Saturday, March 2, 2013

Madrid

On Sunday last we took the premium bus to Madrid to party, visit excellent museums and more excellent friends and, most importantly, try to get our pending and frustrating visa issues resolved.  Happily, we had success on all fronts, as you'll see below. However, for those of you who find the details of bureaucracy tedious, or are tired of me whining about the non-lucrative residence visa process, I'll post information on the visa separately. 
The premium bus ride was easy and very comfortable; there's a 'flight' attendant who offers food and drinks, and a better entertainment system than most airlines. Free internet access too. We originally planned to take the train, but there's no train to Madrid on Sundays, and David talked up the premium bus to the point where we thought we'd try it.
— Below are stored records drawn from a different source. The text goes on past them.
Lemma component_log_probs_reference n (X : 'M[R]_(n, d)) :
  component_log_probs c X
  = Ok (\col_i reference_log_likelihood c (row i X)).
Proof.
rewrite /component_log_probs /np_linalg_inv -/invD IPiDP_unit /=.
congr Ok; apply/colP => i; rewrite [LHS]mxE [RHS]mxE /reference_log_likelihood.
rewrite m_d_quad woodbury_cache c_factor_E trmx_inv Sigma_sym /quad.
by rewrite row_bsub_row addrA.
Qed.

End PositiveNoise.

End LikelihoodLemmas.

Section EvaluationClaims.
Variable d : nat.
Implicit Type c : component d.
Implicit Type self : mixture d.

Lemma after_evaluation_idem c :
  cache_populated c -> after_evaluation c = c.
Proof. by rewrite /after_evaluation => -[_ _ _ ->]. Qed.

(** C1.  For a component with strictly positive noise variances (and a
    cache that is absent or was computed from its current parameters),
    [Sigma = A A^T + diag(D)] is invertible with a positive determinant,
    and [_get_component_log_probs] returns, for every row [x] of the
    batch, [-0.5 ((x - mu) Sigma^-1 (x - mu)^T + d log(2 pi) + log det
    Sigma)]: the Woodbury and determinant-lemma formulation equals the
    direct reference. *)
Theorem component_log_likelihood_woodbury n self (X : 'M[R]_(n, d)) k c :
  dict_get self k = Some c -> cache_valid c -> positive_noise c ->
  [/\ Sigma c \in unitmx, 0 < \det (Sigma c) &
      (_get_component_log_probs self X k).1
      = Ok (\col_i reference_log_likelihood c (row i X))].
Proof.
move=> get_k valid D_gt0; split; first exact: Sigma_unit.
  exact: Sigma_gt0.
by rewrite (get_component_log_probs_valid X get_k valid) /=
           component_log_probs_reference.
Qed.

(** C8.  The first likelihood evaluation of component [k] changes
    [self.components] only at key [k], and there only the cache keys:
    ['A'], ['D'], ['mu'] and ['pi'] are as before.  For positive noise
    variances it returns, and it has then written the three cache keys,
    which hold the values computed from ['A'] and ['D'].  Whenever it
    returns, the three cache keys are present afterwards, and every
    later evaluation leaves the state as it is, computes its result from
    the cached values, and on the same input returns the result of the
    first evaluation. *)
Theorem first_evaluation_writes_cache_only n self (X : 'M[R]_(n, d)) k c :
  dict_get self k = Some c -> cache_fresh c ->
  let r1 := (_get_component_log_probs self X k).1 in
  let self1 := (_get_component_log_probs self X k).2 in
  [/\ dict_keys self1 = dict_keys self,
      forall k', k' != k -> dict_get self1 k' = dict_get self k',
      exists2 c1, dict_get self1 k = Some c1 & params c1 = params c,
      positive_noise c ->
      exists v c1,
        [/\ r1 = Ok v, dict_get self1 k = Some c1 & cache_populated c1]
    & forall v, r1 = Ok v ->
      exists c1 s1 s2 cf,
        [/\ dict_get self1 k = Some c1,
            [/\ c_inv_sigma1 c1 = Some s1, c_inv_sigma2 c1 = Some s2
              & c_c_factor c1 = Some cf],
            _get_component_log_probs self1 X k = (Ok v, self1)
          & forall n' (X' : 'M[R]_(n', d)),
              _get_component_log_probs self1 X' k
              = (Ok (\col_i (- half *
                       (m_d (bsub_row X' (vec_of (c_mu c)))
                            (np_power_m1_col (c_D c)) s2 s1 i 0 + cf))),
                 self1)]].
Proof.
move=> get_k fresh.
have valid : cache_valid c by left.
rewrite (get_component_log_probs_valid X get_k valid) /=.
set c1 := after_evaluation c; set self1 := dict_set self k c1.
have get1 : dict_get self1 k = Some c1 by rewrite dict_get_set eqxx.
have par1 : params c1 = params c by exact: params_after_evaluation.
split.
- by rewrite dict_keys_set // (dict_get_in get_k).
- by move=> k' k'k; rewrite dict_get_set eq_sym (negbTE k'k).
- by exists c1.
- move=> D_gt0; rewrite component_log_probs_reference //.
  eexists; exists c1; split=> //.
  apply: (@after_evaluation_populated _ _ _ X) => //.
  by rewrite component_log_probs_reference.
move=> v r1E.
have pop1 : cache_populated c1.
  by apply: (@after_evaluation_populated _ _ _ X) => //; rewrite r1E.
have [_ s1E s2E cfE] := pop1.
exists c1; do 3![eexists]; split; first exact: get1.
- by split; [exact: s1E | exact: s2E | exact: cfE].
- rewrite (get_component_log_probs_valid X get1 (or_intror pop1)).
  rewrite component_log_probs_after r1E after_evaluation_idem //.
  by rewrite (dict_set_same get1).
move=> n' X'; rewrite (cached_evaluation X' get1 s1E s2E cfE).
by case: par1 => _ _ -> -> _.
Qed.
It was so popular that we decided to take the bus back to Bilbao, too.
We hopped off in the long distance bus terminal on Avenida de América and walked a short distance to the metro, where, 2 stops later we were met by our friend Teresa and her mother. We spent 3 days with them and Teresa help getting our residence papers was invaluable. She also recommended the Hotel Inter Plaza San Martín, where we spent another 3 days.
Descalzes Reales

The walls of Descalzes Reales convent and museum are just outside the hotel's entrance. It's one of my favorite places in Madrid and we ended our visit to Madrid with a 45 minute guided tour. The convent was founded in 1559 by Juana of Austria, an infanta of Spain and designed to hold just 33 nuns, each with their own miniature chapel or altar they cared for. The nuns were, and still are, sequestered from the world, meaning that once they entered, they never left and never saw or spoke to anyone outside the order. The convent attracted wealthy and titled women, some young, some widowed and some both. Maybe it was a convenient place to stash "embarrassments" or "wild women". Ah, the stories the walls could tell! Their dowries were significant and made the convent one of the wealthiest in the country, with the dowry money invested in tapestries, paintings and holy relics. The novices also brought portraits of their family with them and as a result, there's an amazing assortment of royal portraiture. The guide took pains to ensure we understood that the convent didn't just accept wealthy women, and this must be true, because by the mid 1900s the nuns were pretty much destitute as they couldn't sell any of their treasures. Thank God for tourists! Now the guided tours through unused areas of the convent support the community of 33 nuns.
We also spent 6 hours at the Prado, a personal new best for maximum time in a museum. Love this museum! Unfortunately, no photos allowed, unlike the Reina Sofia museum. Although much of the modern art in Reina Sofia leaves me cold, there were a few memorable pieces, aside from Picasso's Guernica.




Tom really liked this one


Of course, there were the obligatory walks, dinners and glasses of cava, wine or sherry. We loved a new trendy spot called Mercado San Miguel, a traditional market that has been updated while preserving it's beautiful ironwork. A lovely spot, with interesting tapas, wine bars and trendy stalls selling gourmet items, like truffle salt, my new favorite.

so cold I bought the new hat
 Gotta run, we are driving to Portugal today, after we stop in Santander to lunch with Mary McLaughin's sister.
Plaza Mayor at night

Plaza Mayor by day


1 comment:

  1. I'm glad you got to the Reina Sofia. I know you didn't enjoy it as much as the Prado, but Guernica is amazing and worth the trip.